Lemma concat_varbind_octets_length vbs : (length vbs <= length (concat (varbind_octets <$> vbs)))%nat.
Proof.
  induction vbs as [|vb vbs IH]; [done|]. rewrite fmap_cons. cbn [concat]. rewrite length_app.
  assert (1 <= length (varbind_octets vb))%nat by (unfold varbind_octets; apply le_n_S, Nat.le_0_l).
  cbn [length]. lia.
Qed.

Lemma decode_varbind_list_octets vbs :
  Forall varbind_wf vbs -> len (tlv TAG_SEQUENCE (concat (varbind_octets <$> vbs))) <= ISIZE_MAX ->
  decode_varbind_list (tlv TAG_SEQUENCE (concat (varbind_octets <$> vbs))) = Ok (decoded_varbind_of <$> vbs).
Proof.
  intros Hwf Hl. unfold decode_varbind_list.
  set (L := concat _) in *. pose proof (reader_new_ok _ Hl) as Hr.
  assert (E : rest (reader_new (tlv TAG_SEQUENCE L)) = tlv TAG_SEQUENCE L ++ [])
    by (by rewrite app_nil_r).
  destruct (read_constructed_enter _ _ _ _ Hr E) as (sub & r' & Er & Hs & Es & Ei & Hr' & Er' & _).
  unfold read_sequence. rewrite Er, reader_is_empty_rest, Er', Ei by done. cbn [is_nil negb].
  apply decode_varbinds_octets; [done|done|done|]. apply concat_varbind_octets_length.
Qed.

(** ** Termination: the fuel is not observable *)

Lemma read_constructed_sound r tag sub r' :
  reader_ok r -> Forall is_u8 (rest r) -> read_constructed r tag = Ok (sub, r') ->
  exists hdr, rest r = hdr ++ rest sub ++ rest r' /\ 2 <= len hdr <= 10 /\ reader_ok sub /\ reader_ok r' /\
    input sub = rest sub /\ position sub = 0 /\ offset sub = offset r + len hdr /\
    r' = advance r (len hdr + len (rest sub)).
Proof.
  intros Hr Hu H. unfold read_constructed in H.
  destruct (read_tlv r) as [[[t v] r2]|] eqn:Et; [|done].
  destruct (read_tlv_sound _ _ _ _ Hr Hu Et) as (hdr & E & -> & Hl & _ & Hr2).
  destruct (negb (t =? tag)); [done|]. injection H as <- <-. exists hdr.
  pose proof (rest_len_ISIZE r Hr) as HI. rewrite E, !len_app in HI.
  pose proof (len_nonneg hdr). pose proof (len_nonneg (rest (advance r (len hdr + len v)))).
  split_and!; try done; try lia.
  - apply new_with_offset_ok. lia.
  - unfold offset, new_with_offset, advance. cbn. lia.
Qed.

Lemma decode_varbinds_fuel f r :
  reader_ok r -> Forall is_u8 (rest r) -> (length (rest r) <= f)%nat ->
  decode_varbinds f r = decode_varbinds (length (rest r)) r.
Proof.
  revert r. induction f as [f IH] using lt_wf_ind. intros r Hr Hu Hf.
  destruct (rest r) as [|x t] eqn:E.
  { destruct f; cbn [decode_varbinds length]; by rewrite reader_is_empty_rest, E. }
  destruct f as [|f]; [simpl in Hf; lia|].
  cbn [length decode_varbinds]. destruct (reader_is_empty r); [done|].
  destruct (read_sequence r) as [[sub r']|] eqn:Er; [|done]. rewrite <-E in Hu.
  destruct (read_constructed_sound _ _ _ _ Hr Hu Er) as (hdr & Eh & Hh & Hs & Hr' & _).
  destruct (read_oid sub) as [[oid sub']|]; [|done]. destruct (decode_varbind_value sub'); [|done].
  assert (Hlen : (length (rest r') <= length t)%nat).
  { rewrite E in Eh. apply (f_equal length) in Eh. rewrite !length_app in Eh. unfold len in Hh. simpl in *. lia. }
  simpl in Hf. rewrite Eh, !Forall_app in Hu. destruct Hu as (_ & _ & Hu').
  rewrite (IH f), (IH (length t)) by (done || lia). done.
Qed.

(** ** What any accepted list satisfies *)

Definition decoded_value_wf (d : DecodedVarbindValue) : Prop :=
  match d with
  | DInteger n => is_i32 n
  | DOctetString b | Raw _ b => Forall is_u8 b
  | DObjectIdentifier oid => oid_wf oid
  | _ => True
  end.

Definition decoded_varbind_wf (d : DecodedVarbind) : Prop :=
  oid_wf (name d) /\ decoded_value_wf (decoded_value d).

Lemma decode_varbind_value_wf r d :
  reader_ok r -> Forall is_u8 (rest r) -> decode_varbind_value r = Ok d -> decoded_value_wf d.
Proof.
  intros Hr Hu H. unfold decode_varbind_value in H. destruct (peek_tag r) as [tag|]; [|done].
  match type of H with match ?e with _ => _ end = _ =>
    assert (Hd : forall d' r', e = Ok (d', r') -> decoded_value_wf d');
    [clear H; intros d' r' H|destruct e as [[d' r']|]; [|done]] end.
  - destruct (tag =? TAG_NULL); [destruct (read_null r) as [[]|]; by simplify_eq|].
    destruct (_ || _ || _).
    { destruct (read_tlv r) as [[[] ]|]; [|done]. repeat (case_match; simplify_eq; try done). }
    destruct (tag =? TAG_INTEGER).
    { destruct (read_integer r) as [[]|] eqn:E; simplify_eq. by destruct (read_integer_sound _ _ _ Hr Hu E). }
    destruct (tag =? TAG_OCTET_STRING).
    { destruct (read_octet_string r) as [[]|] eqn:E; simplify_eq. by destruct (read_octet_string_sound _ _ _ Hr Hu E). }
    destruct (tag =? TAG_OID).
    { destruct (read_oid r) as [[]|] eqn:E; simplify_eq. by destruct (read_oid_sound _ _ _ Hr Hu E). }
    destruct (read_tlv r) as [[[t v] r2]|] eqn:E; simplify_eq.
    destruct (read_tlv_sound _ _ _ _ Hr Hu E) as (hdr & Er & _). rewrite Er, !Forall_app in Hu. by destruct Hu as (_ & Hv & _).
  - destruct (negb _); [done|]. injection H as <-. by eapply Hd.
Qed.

- _TASK_: The lines from the one containing "destruct (read_oid r)" through the end of the data are to be copied exactly, the first and last of them included.

- _PROBLEM SOLUTION_:
    { destruct (read_oid r) as [[]|] eqn:E; simplify_eq. by destruct (read_oid_sound _ _ _ Hr Hu E). }
    destruct (read_tlv r) as [[[t v] r2]|] eqn:E; simplify_eq.
    destruct (read_tlv_sound _ _ _ _ Hr Hu E) as (hdr & Er & _). rewrite Er, !Forall_app in Hu. by destruct Hu as (_ & Hv & _).
  - destruct (negb _); [done|]. injection H as <-. by eapply Hd.
Qed.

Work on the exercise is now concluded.